Search Mailing List Archives
[protege-owl] Specifying domain and range in object properties
tar at isi.edu
Thu Nov 11 09:20:23 PST 2010
On Nov 11, 2010, at 3:58 AM, Dário Abdulrehman wrote:
> In the Protégé OWL tutorial it is stated that specifying domains and
> ranges of properties can cause unexpected classification results and
> it is advised against (p. 37 v1.2 of the tutorial).
> What are the uses of domains and ranges and what are specifically
> the problems that can arise (an example would be nice).
The important thing to remember is that OWL restrictions enable
inference. So what that means is that if you supply domain and range
information for object properties, then those classes can be inferred
based on the use of the property. In particular, domain and ranges
are NOT type checks in the sense of traditional programming
languages. They can only (sometimes) act that way if you have enough
disjointness information to be able to create a logical inconsistency.

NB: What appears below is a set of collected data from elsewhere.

(* ===== verification/PrivateAccounts.v ===== *)
(** * Moderation of private accounts
      (src/backend-rust/src/routes/admin/private_accounts.rs and the report of
      a private account in routes/player_ext.rs)

    An administrator verifies the name of an identity or marks it as a
    cheater; users report one.  Both follow a merged identity to the one it
    was merged into.  Authentication and the reading of the body come first;
    here they are arguments. *)

From S2P Require Import Prelude Json F64 JsValue IdentityScore PrivateIdentity.

(** A refused request: status, code and message. *)
Inductive Refusal := Refused (status : Z) (code message : string).

Definition validation {A} (message : string) : result A Refusal := Err (Refused 400 "VALIDATION" message).

Definition require (ok : bool) (message : string) : result unit Refusal := if ok then Ok tt else validation message.

(** ** Texts *)

(** UTF-16 units: two for a character of four bytes. *)
Fixpoint utf16_length (s : string) : Z :=
  match s with
  | String c r => (if (128 <=? byte_of c) && (byte_of c <? 192) then 0 else if 240 <=? byte_of c then 2 else 1) + utf16_length r
  | EmptyString => 0
  end.

(** The first [n] characters. *)
Fixpoint take_chars (n : nat) (s : string) : string :=
  match s with
  | EmptyString => EmptyString
  | String c r =>
      if (128 <=? byte_of c) && (byte_of c <? 192) then String c (take_chars n r)
      else match n with O => EmptyString | S n => String c (take_chars n r) end
  end.

(** [char::is_control]: the C0 and C1 ranges and DEL. *)
Fixpoint has_control (s : string) : bool :=
  match s with
  | EmptyString => false
  | String c r =>
      (byte_of c <? 32) || (byte_of c =? 127)
      || match r with String c' _ => (byte_of c =? 194) && (128 <=? byte_of c') && (byte_of c' <? 160) | EmptyString => false end
      || has_control r
  end.

Definition is_lower_hex (c : ascii) : bool := is_digit c || ((97 <=? byte_of c) && (byte_of c <=? 102)).

(** [^[0-9a-f]{64}$]. *)
Definition is_sha256 (s : string) : bool := (String.length s =? 64)%nat && forallb is_lower_hex (String.list_ascii_of_string s).

Definition body_text (name : string) (body : value) : string := trim (default EmptyString (get name body ≫= as_str)).
Definition optional_text (s : string) : option string := if is_empty s then None else Some s.

Definition positive_id (s : string) : option Z := id ← parse_i32 s; if 0 <? id then Some id else None.

(** ** Merged identities *)

(** An identity and those it was merged into, [n] more at most. *)
Fixpoint identity_chain (n : nat) (id : Z) (d : PrivateDb) : list (Z * bool) :=
  match pd_identities d !! id with
  | None => []
  | Some i =>
      (id, pi_active i) ::
      match n, pi_merged_into i with S n, Some next => identity_chain n next d | _, _ => [] end
  end.

(** The deepest active one within sixteen merges. *)
Definition canonical_identity (id : Z) (d : PrivateDb) : option Z :=
  fst <$> find_first snd (rev (identity_chain 16 id d)).

Section accounts.
Context `{SqlText} {W : Type} `{PrivateSql W}.
Abbreviation X := (PrivateDb * W)%type.

Definition database_refusal (message : string) : Refusal := Refused 500 "DATABASE" message.

(** ** The name of an identity *)

Record NameBody := {
  nb_name : string; nb_evidence_ref : string; nb_evidence_sha256 : option string; nb_notes : option string;
  nb_verified_by : string;
}.

Definition name_body (body : value) : NameBody :=
  {| nb_name := body_text "name" body; nb_evidence_ref := body_text "evidenceRef" body;
     nb_evidence_sha256 := optional_text (to_ascii_lowercase (body_text "evidenceSha256" body));
     nb_notes := optional_text (body_text "notes" body);
     nb_verified_by := take_chars 100 (trim (default "admin-api"%string (get "verifiedBy" body ≫= as_str))) |}.

Definition validate_name (b : NameBody) : result unit Refusal :=
  _ <-! require (negb (is_empty (nb_name b)) && (text_length (nb_name b) <=? 100) && negb (has_control (nb_name b)))
          "Name must contain 1-100 printable characters";
  _ <-! require (negb (is_empty (nb_evidence_ref b)) && (text_length (nb_evidence_ref b) <=? 2000))
          "evidenceRef is required and must be at most 2000 characters";
  _ <-! require (match nb_evidence_sha256 b with Some s => is_sha256 s | None => true end)
          "evidenceSha256 must be a lowercase SHA-256 hex digest";
  require (match nb_notes b with Some s => text_length s <=? 5000 | None => true end) "notes must be at most 5000 characters".

Definition revoke (now : Z) (r : VerificationRow) : VerificationRow :=
  {| vr_player := vr_player r; vr_name := vr_name r; vr_evidence_ref := vr_evidence_ref r;
     vr_evidence_sha256 := vr_evidence_sha256 r; vr_notes := vr_notes r; vr_verified_by := vr_verified_by r;
     vr_active := false; vr_revoked_at := Some now; vr_created_at := vr_created_at r |}.

Definition set_verified (now : Z) (b : NameBody) (i : Identity) : Identity :=
  {| pi_state := pi_state i; pi_known := pi_known i; pi_first_seen := pi_first_seen i; pi_last_seen := pi_last_seen i;
     pi_state_observed_at := pi_state_observed_at i; pi_match_count := pi_match_count i;
     pi_tracking_version := pi_tracking_version i; pi_status := "verified"; pi_confidence := pi_confidence i;
     pi_active := pi_active i; pi_merged_into := pi_merged_into i;
     pi_verification := {| vf_name := Some (nb_name b); vf_at := Some now; vf_by := Some (nb_verified_by b);
                           vf_evidence := Some (nb_evidence_ref b) |};
     pi_moderation := pi_moderation i; pi_alias := pi_alias i; pi_updated_at := now |}.

(** Other active identities of the name. *)
Definition possible_duplicates (id : Z) (name : string) (d : PrivateDb) : list Z :=
  sort_by Z.leb (map fst (List.filter (fun e => negb (fst e =? id) && pi_active (snd e)
    && match vf_name (pi_verification (snd e)) with Some n => String.eqb (sql_lower n) (sql_lower name) | None => false end)
    (map_to_list (pd_identities d)))).

Record NameVerified := { nv_private_id : Z; nv_name : string; nv_verification_id : Z; nv_verified_at : Z; nv_duplicates : list Z }.

Definition storable_body (b : NameBody) : bool :=
  free_of_nul (nb_name b) && free_of_nul (nb_evidence_ref b) && free_of_nul (nb_verified_by b)
  && match nb_notes b with Some s => free_of_nul s | None => true end.

(** The statements after the identity was found. *)
Definition verify_identity (now id : Z) (b : NameBody) : ST PrivateDb (result NameVerified string) := fun d =>
  if storable_body b then
    let verification := pd_next_verification d in
    let row := {| vr_player := id; vr_name := nb_name b; vr_evidence_ref := nb_evidence_ref b;
                  vr_evidence_sha256 := nb_evidence_sha256 b; vr_notes := nb_notes b; vr_verified_by := nb_verified_by b;
                  vr_active := true; vr_revoked_at := None; vr_created_at := now |} in
    let revoked := (fun r => if (vr_player r =? id) && vr_active r then revoke now r else r) <$> pd_verifications d in
    let d := with_verifications (<[verification := row]> revoked) (verification + 1) d in
    let d := update_identities (alter (set_verified now b) id) d in
    (Ok {| nv_private_id := id; nv_name := nb_name b; nv_verification_id := verification; nv_verified_at := now;
           nv_duplicates := possible_duplicates id (nb_name b) d |}, d)
  else (Err "invalid byte sequence for encoding", d).

(** A failed body is rolled back; so is one that finds no identity. *)
Definition verify_name (private_id : string) (body : value) : ST X (result NameVerified Refusal) := fun s =>
  match positive_id private_id, validate_name (name_body body) with
  | None, _ => (validation "Invalid private account ID", s)
  | Some _, Err e => (Err e, s)
  | Some id, Ok _ =>
      let '(r, s') := private_transaction (fun now d =>
          if identity_tracked d id then verify_identity now id (name_body body) d else (Err EmptyString, d)) s in
      (match r with
       | Ok v => Ok v
       | Err e => Err (if is_empty e then Refused 404 "NOT_FOUND" "Active private identity not found" else database_refusal e)
       end, s')
  end.

(** ** Moderation *)

Definition confirmed (now : Z) (cheater : bool) (reason : option string) (m : Moderation) : Moderation :=
  {| md_cheater := cheater; md_reason := if cheater then reason else None;
     md_marked_at := if cheater then Some now else None; md_sus_count := md_sus_count m |}.

Definition moderate (now id : Z) (cheater : bool) (reason : option string) (d : PrivateDb) : option (Z * Identity) * PrivateDb :=
  match canonical_identity id d with
  | Some canonical =>
      let d := update_identities (alter (fun i => set_moderation now (confirmed now cheater reason (pi_moderation i)) i) canonical) d in
      ((fun i => (canonical, i)) <$> pd_identities d !! canonical, d)
  | None => (None, d)
  end.

Definition moderation (private_id : string) (body : value) : ST X (result (Z * Identity) Refusal) :=
  match positive_id private_id, get "cheater" body ≫= as_bool with
  | None, _ => mret (validation "Invalid private account ID")
  | _, None => mret (validation "cheater must be a boolean")
  | Some id, Some cheater =>
      let reason := body_text "reason" body in
      if cheater && is_empty reason then mret (validation "A reason is required when confirming a cheater")
      else if negb (text_length reason <=? 2000) then mret (validation "reason must be at most 2000 characters")
      else
        updated ← private_query (fun now d => if free_of_nul reason then Ok (moderate now id cheater (optional_text reason) d)
                                              else Err "invalid byte sequence for encoding");
        mret (match updated with
              | Ok (Some account) => Ok account
              | Ok None => Err (Refused 404 "NOT_FOUND" "Private account not found")
              | Err e => Err (database_refusal e)
              end)
  end.

(** ** Reports of users *)

Record UserSession := { us_id : Z; us_admin : bool; us_approved : bool }.

(** What the report changed: whether the vote is new, and the count. *)
Inductive Reported := Suspicious (created : bool) (id sus_count : Z) | Cheater (created : bool) (id : Z).

Definition vote_suspicious (now id user : Z) (reason : string) (d : PrivateDb) :
    result ((bool * option Z) * PrivateDb) string :=
  let k := (id, user, "suspicious"%string) in
  match pd_votes d !! k with
  | Some _ => Ok (false, None, d)
  | None =>
      let d' := with_votes (<[k := {| vt_reason := reason; vt_created_at := now |}]> (pd_votes d)) d in
      match pd_identities d !! id with
      | Some i =>
          let m := pi_moderation i in
          if i32_max <=? md_sus_count m then Err "integer out of range"
          else
            let m' := {| md_cheater := md_cheater m; md_reason := md_reason m; md_marked_at := md_marked_at m;
                         md_sus_count := md_sus_count m + 1 |} in
            Ok (true, Some (md_sus_count m + 1), update_identities (alter (set_moderation now m') id) d')
      | None => Err "insert or update violates foreign key constraint"
      end
  end.

Definition vote_cheater (now id user : Z) (reason : string) (d : PrivateDb) : result (bool * PrivateDb) string :=
  let k := (id, user, "cheater"%string) in
  match pd_identities d !! id with
  | Some i =>
      let m := pi_moderation i in
      let m' := {| md_cheater := true; md_reason := Some reason;
                   md_marked_at := match md_marked_at m with Some t => Some t | None => Some now end;
                   md_sus_count := md_sus_count m |} in
      let d' := update_identities (alter (set_moderation now m') id) d in
      Ok (match pd_votes d !! k with
          | Some _ => (false, d')
          | None => (true, with_votes (<[k := {| vt_reason := reason; vt_created_at := now |}]> (pd_votes d)) d')
          end)
  | None => Err "insert or update violates foreign key constraint"
  end.

Definition database_answer {A} (r : result A string) : result A Refusal := map_err database_refusal r.

Definition report_private_account (private_id : string) (session : option UserSession) (report_type reason : option string) :
    ST X (result Reported Refusal) :=
  match positive_id (trim private_id), session with
  | None, _ => mret (validation "Invalid private account ID")
  | _, None => mret (Err (Refused 401 "AUTH" "Authentication required"))
  | Some requested, Some user =>
      let kind := default EmptyString report_type in
      let reason := trim (default EmptyString reason) in
      if negb (String.eqb kind "suspicious" || String.eqb kind "cheater") then
        mret (validation "Private accounts support suspicious and cheater reports")
      else if is_empty reason then mret (validation "A reason is required")
      else if negb (utf16_length reason <=? 2000) then mret (validation "reason must be at most 2000 characters")
      else if String.eqb kind "cheater" && negb (us_admin user) && negb (us_approved user) then
        mret (Err (Refused 403 "PERMISSION" "Action requires admin or approved status"))
      else
        found ← private_query (fun _ d => Ok (canonical_identity requested d, d));
        match found with
        | Err e => mret (Err (database_refusal e))
        | Ok None => mret (Err (Refused 404 "NOT_FOUND" "Private account not found"))
        | Ok (Some id) =>
            let stored {A} (f : result A string) : result A string :=
              if free_of_nul reason then f else Err "invalid byte sequence for encoding" in
            if String.eqb kind "suspicious" then
              voted ← private_query (fun now d => stored (vote_suspicious now id (us_id user) reason d));
              match voted with
              | Err e => mret (Err (database_refusal e))
              | Ok (created, Some n) => mret (Ok (Suspicious created id n))
              | Ok (created, None) =>
                  count ← private_query (fun _ d => Ok (default 0 ((fun i => md_sus_count (pi_moderation i)) <$> pd_identities d !! id), d));
                  mret (database_answer (n <-! count; Ok (Suspicious created id n)))
              end
            else
              voted ← private_query (fun now d => stored (vote_cheater now id (us_id user) reason d));
              mret (database_answer (created <-! voted; Ok (Cheater created id)))
        end
  end.
End accounts.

So, for example, let's assume that we have the following ontology
Property: hasEngine :domain Vehicle :range Engine
John isa Person
John hasEngine engine-1
At this point, inference will occur and conclude that John isa
Vehicle. This is not a type violation because the domain and range
information are used for inference. (If Person and Vehicle were
declared to be disjoint classes, then an inconsistent ontology would
result, which is closer to a classical type-checking result, but it
only applies if the classes really are disjoint).
That is the type of unexpected classification that can occur.
Now, not everyone agrees with that particular piece of advice.
In fact, Protege OWL in the 3.x series of editors makes use of the
domain information in deciding how to build up the individual editing
GUI, so there is active encouragement from the interface to specify
the domains of properties. Other applications also use that
information for similar purposes.
On the other hand, specifying the domain (in particular) of an object
property will often make it less generally useful, since it means that
if you try to use it on a class outside that domain, then you will get
such an unwanted inference. This is often solved by adding a union
domain, but it does mean that every time you find a new use for the
property you have to remember to add the new class to the union
domain. If you forget, then you (silently) get an unwanted inference.